Gerçek bir öğrenci değil, gerçek bir masum değil, gerçek bir burslu falan da değil... Herkes bambaşka tanıyor onu. Belki bir üniversite öğrencisi, belki bir sanatçı, belki bir mafyanın kızı olarak... O da gerçeği bilmiyor işin garip yanı...
Yalan kişilikler ve yalan düzenlemeler. Yalan sayılır bir akıl hastası. Yalan üzerine kurulu iki insanın bilmem kaç tane hayatı. Anlatması kesinlikle güç. Ancak bir zihin, çelişkilerle dolu. Sağlıksız. Hasta. Kontrolü yok bu adamın tek kelimeye rastladığı anda. Diğer zihin ise, benliğini ararken yoluna çıkan siyah bir maskeye ayağını çarpıp düşüyor yine. Her şey onun suçu bu kadına göre de. İkisi için de hayatlarını değiştiren tek sembol var ve bu ikisi arkadaştı yine yalan kişiliklerle.

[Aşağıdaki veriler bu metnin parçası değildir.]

(** From the label [precision]. *)
Definition decode_precision (b : list Z) (start fmt : Z) (s : printf_spec) : option (printf_spec * Z) :=
  let s := set_precision (-1) s in
  c ← b.[fmt];
  if c =? 46 then
    let fmt := fmt + 1 in
    c ← b.[fmt];
    if isdigit c then
      '(p, fmt) ← skip_atoi b fmt;
      let s := set_precision p s in
      let s := if precision s <? 0 then set_precision 0 s else s in
      decode_qualifier b start fmt s
    else if c =? 42 then Some (set_type FORMAT_TYPE_PRECISION s, fmt + 1 - start)
    else decode_qualifier b start fmt s
  else decode_qualifier b start fmt s.

Definition flag_of (c : Z) : option Z :=
  if c =? 45 then Some LEFT
  else if c =? 43 then Some PLUS
  else if c =? 32 then Some SPACE
  else if c =? 35 then Some SPECIAL
  else if c =? 48 then Some ZEROPAD
  else None.

(** A call that does not continue after a star. *)
Definition decode_start (b : list Z) (fmt : Z) (s : printf_spec) : option (printf_spec * Z) :=
  let start := fmt in
  let s := set_type FORMAT_TYPE_NONE s in
  fmt ← loop (S (length b)) (λ fmt,
    c ← b.[fmt];
    Some (if ctrue c && negb (c =? 37) then inl (fmt + 1) else inr fmt)) fmt;
  c ← b.[fmt];
  if negb (fmt =? start) || negb (ctrue c) then Some (s, fmt - start) else
  let s := set_flags 0 s in
  '(s, fmt) ← loop (S (length b)) (λ '(s, fmt),
    let fmt := fmt + 1 in
    c ← b.[fmt];
    Some (match flag_of c with Some f => inl (or_flags f s, fmt) | None => inr (s, fmt) end)) (s, fmt);
  let s := set_field_width (-1) s in
  c ← b.[fmt];
  if isdigit c then
    '(n, fmt) ← skip_atoi b fmt;
    decode_precision b start fmt (set_field_width n s)
  else if c =? 42 then Some (set_type FORMAT_TYPE_WIDTH s, fmt + 1 - start)
  else decode_precision b start fmt s.

(** The updated [*spec] and the number of characters read. *)
Definition format_decode (b : list Z) (fmt : Z) (s : printf_spec) : option (printf_spec * Z) :=
  match type s with
  | FORMAT_TYPE_WIDTH =>
      let s := if field_width s <? 0 then or_flags LEFT (set_field_width (- field_width s) s) else s in
      decode_precision b fmt fmt (set_type FORMAT_TYPE_NONE s)
  | FORMAT_TYPE_PRECISION =>
      let s := if precision s <? 0 then set_precision 0 s else s in
      decode_qualifier b fmt fmt (set_type FORMAT_TYPE_NONE s)
  | _ => decode_start b fmt s
  end.

(** ** Arguments *)

(** A word ([int], [long], [size_t]), a [long long], or a pointer and what it points to. *)
Inductive va_value :=
| VWord (x : Z)
| VLong (x : Z)
| VPtr (addr : Z) (obj : list Z).

Definition va_word (args : list va_value) : option (Z * list va_value) :=
  match args with VWord x :: args => Some (x, args) | _ => None end.
Definition va_long (args : list va_value) : option (Z * list va_value) :=
  match args with VLong x :: args => Some (x, args) | _ => None end.
Definition va_ptr (args : list va_value) : option (Z * list Z * list va_value) :=
  match args with VPtr a o :: args => Some (a, o, args) | _ => None end.

(** ** Addresses as text *)

Definition hex_asc : list Z := [48; 49; 50; 51; 52; 53; 54; 55; 56; 57; 97; 98; 99; 100; 101; 102].
Definition hex_asc_lo (x : Z) : Z := default 0 hex_asc.[Z.land x 0x0f].
Definition hex_asc_hi (x : Z) : Z := default 0 hex_asc.[Z.shiftr (Z.land x 0xf0) 4].

Definition pack_hex_byte (cap : Z) (buf : list Z) (byte : Z) : option (list Z) :=
  buf ← tput cap buf (hex_asc_hi byte);
  tput cap buf (hex_asc_lo byte).

(** The text that the local array [mac_addr] holds; [b] and [fmt] are the format behind the p. *)
Definition mac_address (b : list Z) (fmt : Z) (addr : list Z) : option (list Z) :=
  let cap := 18 in
  f1 ← b.[fmt + 1];
  let separator := if f1 =? 70 then 45 else 58 in
  f0 ← b.[fmt];
  p ← for_up 0 6 (λ i p,
    a ← addr.[i];
    p ← pack_hex_byte cap p a;
    if (f0 =? 77) && negb (i =? 5) then tput cap p separator else Some p) [];
  tput cap p 0.

(** [ip4_string] on the array of [cap] bytes that holds [p], with the address at [addr + off]
    and the format characters [f0] and [f2]. *)
Definition ip4_string (cap : Z) (p : list Z) (addr : list Z) (off f0 f2 : Z) : option (list Z) :=
  let leading_zeros := f0 =? 105 in
  let '(index, step) := if (f2 =? 104) || (f2 =? 108) then (3, -1) else (0, 1) in
  '(p, _) ← for_up 0 4 (λ i '(p, index),
    a ← addr.[off + index];
    temp ← put_dec_trunc 3 [] a;
    let digits := alen temp in
    p ← (if leading_zeros && (digits <? 3) then tput cap p 48 else Some p);
    p ← (if leading_zeros && (digits <? 2) then tput cap p 48 else Some p);
    p ← for_down (digits - 1) 0 (λ d p, c ← temp.[d]; tput cap p c) p;
    p ← (if i <? 3 then tput cap p 46 else Some p);
    Some (p, index + step)) (p, index);
  tput cap p 0.

Definition htonl (x : Z) : Z := swab32 x.
Definition ntohs (x : Z) : Z := Z.lor (Z.shiftr x 8) (u16 (Z.shiftl x 8)).

Definition s6_addr16 (a : list Z) (i : Z) : option Z :=
  x ← a.[2 * i]; y ← a.[2 * i + 1]; Some (x + 256 * y).
Definition s6_addr32 (a : list Z) (i : Z) : option Z :=
  x ← a.[4 * i]; y ← a.[4 * i + 1]; z ← a.[4 * i + 2]; t ← a.[4 * i + 3]; Some (le32 x y z t).

Definition ipv6_addr_v4mapped (a : list Z) : option bool :=
  x ← s6_addr32 a 0; y ← s6_addr32 a 1; z ← s6_addr32 a 2;
  Some (Z.lor (Z.lor x y) (Z.lxor z (htonl 0xffff)) =? 0).

Definition ipv6_addr_is_isatap (a : list Z) : option bool :=
  z ← s6_addr32 a 2; Some (Z.lor z (htonl 0x02000000) =? htonl 0x02005EFE).

(** The two searches for the longest run of zero words; the state of the second one is
    [longest] and [colonpos]. *)
Definition ip6_zero_run (in6 : list Z) (range : Z) : option (Z * Z) :=
  zerolength ← for_up 0 range (λ i zl,
    loop 9 (λ '(j, zl),
      if j <? range then
        w ← s6_addr16 in6 j;
        if ctrue w then Some (inr zl)
        else z ← zl.[i]; zl ← zl.[i <- u8 (z + 1)]; Some (inl (j + 1, zl))
      else Some (inr zl)) (i, zl)) (replicate 8 0);
  for_up 0 range (λ i '(longest, colonpos),
    z ← zerolength.[i];
    Some (if z >? longest then (z, i) else (longest, colonpos))) (1, -1).

(** A word in hexadecimal without leading zeros. *)
Definition ip6_word (cap : Z) (p : list Z) (word : Z) : option (list Z) :=
  let hi := Z.shiftr word 8 in
  let lo := Z.land word 0xff in
  if ctrue hi then
    p ← (if hi >? 0x0f then pack_hex_byte cap p hi else tput cap p (hex_asc_lo hi));
    pack_hex_byte cap p lo
  else if lo >? 0x0f then pack_hex_byte cap p lo
  else tput cap p (hex_asc_lo lo).

Definition ip6_compressed_string (cap : Z) (addr : list Z) : option (list Z) :=
  in6 ← arr_read addr 0 16;
  v4 ← ipv6_addr_v4mapped in6;
  isatap ← ipv6_addr_is_isatap in6;
  let useIPv4 := v4 || isatap in
  let range := if useIPv4 then 6 else 8 in
  '(longest, colonpos) ← ip6_zero_run in6 range;
  '(p, needcolon) ← loop 9 (λ '(i, p, needcolon),
    if i <? range then
      if i =? colonpos then
        p ← (if needcolon || (i =? 0) then tput cap p 58 else Some p);
        p ← tput cap p 58;
        Some (inl (i + (longest - 1) + 1, p, false))
      else
        p ← (if needcolon : bool then tput cap p 58 else Some p);
        w ← s6_addr16 in6 i;
        p ← ip6_word cap p (ntohs w);
        Some (inl (i + 1, p, true))
    else Some (inr (p, needcolon))) (0, [], false);
  p ← (if useIPv4 then
         p ← (if needcolon : bool then tput cap p 58 else Some p);
         (* the null byte of [ip4_string] is the one that is stored again *)
         p ← ip4_string cap p in6 12 73 0;
         Some (take (length p - 1) p)
       else Some p);
  tput cap p 0.

Definition ip6_string (cap : Z) (addr : list Z) (f0 : Z) : option (list Z) :=
  p ← for_up 0 8 (λ i p,
    x ← addr.[2 * i];
    p ← pack_hex_byte cap p x;
    y ← addr.[2 * i + 1];
    p ← pack_hex_byte cap p y;
    if (f0 =? 73) && negb (i =? 7) then tput cap p 58 else Some p) [];
  tput cap p 0.

Definition uuid_be : list Z := [0; 1; 2; 3; 4; 5; 6; 7; 8; 9; 10; 11; 12; 13; 14; 15].
Definition uuid_le : list Z := [3; 2; 1; 0; 5; 4; 7; 6; 8; 9; 10; 11; 12; 13; 14; 15].

(** The text of the local array [uuid]; [f] is the character behind the U. *)
Definition uuid_text (addr : list Z) (f : Z) : option (list Z) :=
  let cap := 37 in
  let '(uc, index) :=
    if f =? 76 then (true, uuid_le) else if f =? 108 then (false, uuid_le)
    else if f =? 66 then (true, uuid_be) else (false, uuid_be) in
  p ← for_up 0 16 (λ i p,
    k ← index.[i];
    a ← addr.[k];
    p ← pack_hex_byte cap p a;
    if (i =? 3) || (i =? 5) || (i =? 7) || (i =? 9) then tput cap p 45 else Some p) [];
  p ← tput cap p 0;
  if uc : bool then
    loop 37 (λ '(p, i),
      c ← p.[i];
      p ← p.[i <- __toupper c];
      c ← p.[i + 1];
      Some (if ctrue c then inl (p, i + 1) else inr p)) (p, 0)
  else Some p.

(** ** Output *)

(** The caller's buffer and the address of the next character. *)
Abbreviation out := (list Z * Z)%type.

Definition PAGE_SIZE : Z := 4096.
Definition null_text : list Z := [40; 110; 117; 108; 108; 41; 0].
Definition digits : list Z := [48; 49; 50; 51; 52; 53; 54; 55; 56; 57; 65; 66; 67; 68; 69; 70].

Section Output.
Context (buf en : Z).

(** [if (str < end) *str = c; ++str]. *)
Definition put (c : Z) (o : out) : option out :=
  let '(m, str) := o in
  m ← (if str <? en then m.[str - buf <- u8 c] else Some m);
  Some (m, u32 (str + 1)).

(** [while (--field_width >= lim)] with a character for each turn; the width is an [s16]. *)
Definition pad (lim c : Z) (o : out) (fw : Z) : option (out * Z) :=
  bloop 17 (λ '(o, fw),
    let fw := s16 (fw - 1) in
    if fw >=? lim then o ← put c o; Some (inl (o, fw)) else Some (inr (o, fw))) (o, fw).

(** [while (len < field_width--)]. *)
Definition pad_post (len : Z) (o : out) (fw : Z) : option (out * Z) :=
  bloop 17 (λ '(o, fw),
    if len <? fw then o ← put 32 o; Some (inl (o, s16 (fw - 1))) else Some (inr (o, s16 (fw - 1)))) (o, fw).

(** The digits of [num], least significant first, in the array [tmp] of 66 bytes. *)
Definition number_digits_rev (num base locase : Z) : option (list Z) :=
  if num =? 0 then tput 66 [] 48
  else if negb (base =? 10) then
    let mask := base - 1 in
    let shift := if base =? 16 then 4 else 3 in
    loop 64 (λ '(tmp, num),
      d ← digits.[Z.land (u8 num) mask];
      tmp ← tput 66 tmp (Z.lor d locase);
      let num := Z.shiftr num shift in
      Some (if ctrue num then inl (tmp, num) else inr tmp)) ([], num)
  else put_dec 66 [] num.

Yalanlarının tarihi geçiyor. Anlatmak zorundalar yaşamlarını. Ancak siyah bir maskeden daha da zorlu engeller var karşılarında. Belki de engelleri birlikte aşarken, adam kadının elini tutar. Belki de kadın, adama çelme takar. Belki ikisi de engeli geçemez ve yenik düşer.
Peki ya engeller, adamla kadını aşıp, onların yalanlarına dahil olursa? Ya engeller de aslında birer yalansa?